(* ===== verification/GoTime.v ===== *)
(** Go's [time.Time] as the tunnel uses it: wall-clock seconds since year 1 in an
    [int64], nanoseconds, and the optional monotonic reading that [time.Now]
    attaches and comparisons prefer. *)

From Stdlib Require Import ZArith Lia.
From stdpp Require Import base numbers list.
From S2P Require Import Prelude.

Local Open Scope Z_scope.

(** [time.Duration]: nanoseconds. *)
Definition Second : Z := 1000000000.
Definition Millisecond : Z := 1000000.

Record Time : Type := mkTime {
  t_sec : Z;           (* seconds since 1 January of year 1, int64 *)
  t_nsec : Z;          (* 0 .. 999999999 *)
  t_mono : option Z;   (* monotonic clock reading in nanoseconds *)
}.

#[export] Instance Time_eq_dec : EqDecision Time.
Proof. solve_decision. Defined.

(** The zero value [time.Time{}]. *)
Definition zeroTime : Time := mkTime 0 0 None.

Definition unixToInternal : Z := 62135596800.

(** [time.Unix]; the offset addition wraps as [int64] addition does. *)
Definition Unix (sec nsec : Z) : Time :=
  mkTime (wrapS 64 (sec + nsec / Second + unixToInternal)) (nsec mod Second) None.

(** [t.Unix()] and [t.Nanosecond()]. *)
Definition UnixSec (t : Time) : Z := wrapS 64 (t_sec t - unixToInternal).
Definition Nanosecond (t : Time) : Z := t_nsec t.

(** A reading of the clock at [ns] nanoseconds after the Unix epoch with the
    monotonic clock at [mono]. *)
Definition now_at (ns mono : Z) : Time :=
  mkTime (ns / Second + unixToInternal) (ns mod Second) (Some mono).

(** The wall-clock instant in nanoseconds since year 1. *)
Definition wall (t : Time) : Z := t_sec t * Second + t_nsec t.

Definition sat64 (z : Z) : Z := Z.max (- 2 ^ 63) (Z.min (2 ^ 63 - 1) z).

(** [t.Add(d)]: seconds saturate; an overflowing monotonic reading is dropped. *)
Definition Add (t : Time) (d : Z) : Time :=
  let total := t_nsec t + d in
  mkTime (Z.max (- (2 ^ 63 - 1)) (Z.min (2 ^ 63 - 1) (t_sec t + total / Second)))
         (total mod Second)
         (match t_mono t with
          | Some m => if (- 2 ^ 63 <=? m + d) && (m + d <? 2 ^ 63) then Some (m + d) else None
          | None => None
          end).

(** [t.Before(u)], [t.After(u)]: monotonic readings when both have one. *)
Definition Before (t u : Time) : bool :=
  match t_mono t, t_mono u with
  | Some m, Some n => m <? n
  | _, _ => (t_sec t <? t_sec u) || ((t_sec t =? t_sec u) && (t_nsec t <? t_nsec u))
  end.

Definition After (t u : Time) : bool := Before u t.

(** [t.Sub(u)], saturating. *)
Definition Sub (t u : Time) : Z :=
  match t_mono t, t_mono u with
  | Some m, Some n => sat64 (m - n)
  | _, _ => sat64 (wall t - wall u)
  end.

(** * Lemmas *)

Definition time_ok (t : Time) : Prop := 0 <= t_nsec t < Second.

Lemma Unix_ok s n : time_ok (Unix s n).
Proof. unfold time_ok, Unix, Second. simpl. apply Z.mod_pos_bound. lia. Qed.

Lemma now_at_ok ns m : time_ok (now_at ns m).
Proof. unfold time_ok, now_at, Second. simpl. apply Z.mod_pos_bound. lia. Qed.

Lemma Add_ok t d : time_ok (Add t d).
Proof. unfold time_ok, Add, Second. simpl. apply Z.mod_pos_bound. lia. Qed.

(** Away from the ends of the range, [Add] is addition of instants. *)
Lemma wall_Add t d :
  - (2 ^ 63 - 1) <= t_sec t + (t_nsec t + d) / Second <= 2 ^ 63 - 1 ->
  wall (Add t d) = wall t + d.
Proof.
  intros H. unfold wall, Add. simpl.
  pose proof (Z.div_mod (t_nsec t + d) Second). unfold Second in *. lia.
Qed.

(** Wall-clock comparison orders instants. *)
Lemma Before_wall t u :
  time_ok t -> time_ok u -> (t_mono t = None \/ t_mono u = None) ->
  Before t u = true <-> wall t < wall u.
Proof.
  unfold time_ok, Before, wall, Second. intros Ht Hu Hm.
  destruct (t_mono t), (t_mono u); [by destruct Hm|..]; lia.
Qed.

Lemma wall_Unix s n :
  - 2 ^ 63 <= s + n / Second + unixToInternal < 2 ^ 63 ->
  wall (Unix s n) = s * Second + n + unixToInternal * Second.
Proof.
  intros H. unfold wall, Unix. simpl. rewrite wrapS_small by (simpl; lia).
  pose proof (Z.div_mod n Second). unfold Second in *. lia.
Qed.

Lemma wall_now_at ns m : wall (now_at ns m) = ns + unixToInternal * Second.
Proof.
  unfold wall, now_at. simpl. pose proof (Z.div_mod ns Second). unfold Second in *. lia.
Qed.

□ □ □ □ □ □ □

* **TASK PROMPT**: Can you write out the lines above, from the first one through the one containing "Record Time : Type", exactly as they appear and nothing more?

* **SOLUTION TO THE PROBLEM**:
(* ===== verification/GoTime.v ===== *)
(** Go's [time.Time] as the tunnel uses it: wall-clock seconds since year 1 in an
    [int64], nanoseconds, and the optional monotonic reading that [time.Now]
    attaches and comparisons prefer. *)

From Stdlib Require Import ZArith Lia.
From stdpp Require Import base numbers list.
From S2P Require Import Prelude.

Local Open Scope Z_scope.

(** [time.Duration]: nanoseconds. *)
Definition Second : Z := 1000000000.
Definition Millisecond : Z := 1000000.

Record Time : Type := mkTime {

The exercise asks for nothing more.